### Assignment
Examine the entries and show every line in which the word "option" is found.

(Saved entries)
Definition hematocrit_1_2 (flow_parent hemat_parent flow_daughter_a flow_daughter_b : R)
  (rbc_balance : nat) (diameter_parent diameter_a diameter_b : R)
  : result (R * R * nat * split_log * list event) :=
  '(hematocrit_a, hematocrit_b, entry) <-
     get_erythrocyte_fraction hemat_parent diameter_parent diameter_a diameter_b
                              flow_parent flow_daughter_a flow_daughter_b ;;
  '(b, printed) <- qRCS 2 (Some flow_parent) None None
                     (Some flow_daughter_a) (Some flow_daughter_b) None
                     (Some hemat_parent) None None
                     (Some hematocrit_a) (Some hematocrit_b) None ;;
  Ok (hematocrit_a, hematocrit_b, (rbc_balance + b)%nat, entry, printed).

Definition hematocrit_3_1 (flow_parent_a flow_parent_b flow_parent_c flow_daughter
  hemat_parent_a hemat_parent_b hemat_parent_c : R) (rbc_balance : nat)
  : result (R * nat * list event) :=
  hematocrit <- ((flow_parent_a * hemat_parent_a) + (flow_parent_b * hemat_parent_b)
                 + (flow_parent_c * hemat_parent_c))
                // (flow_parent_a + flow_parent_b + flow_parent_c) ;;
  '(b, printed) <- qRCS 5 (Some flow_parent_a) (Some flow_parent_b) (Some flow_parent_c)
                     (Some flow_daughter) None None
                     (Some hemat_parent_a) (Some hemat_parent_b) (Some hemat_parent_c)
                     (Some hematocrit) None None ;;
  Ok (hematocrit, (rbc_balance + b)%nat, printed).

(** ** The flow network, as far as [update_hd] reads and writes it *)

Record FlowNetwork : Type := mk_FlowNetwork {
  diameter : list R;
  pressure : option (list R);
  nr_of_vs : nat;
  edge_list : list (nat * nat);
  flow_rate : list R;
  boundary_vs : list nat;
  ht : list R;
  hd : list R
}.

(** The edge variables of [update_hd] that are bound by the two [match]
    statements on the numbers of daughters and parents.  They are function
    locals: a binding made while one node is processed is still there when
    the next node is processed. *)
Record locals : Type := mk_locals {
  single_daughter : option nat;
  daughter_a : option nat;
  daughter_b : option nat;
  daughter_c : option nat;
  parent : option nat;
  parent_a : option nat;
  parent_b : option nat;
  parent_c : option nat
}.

### Answer to this exercise
  pressure : option (list R);
  single_daughter : option nat;
  daughter_a : option nat;
  daughter_b : option nat;
  daughter_c : option nat;
  parent : option nat;
  parent_a : option nat;
  parent_b : option nat;
  parent_c : option nat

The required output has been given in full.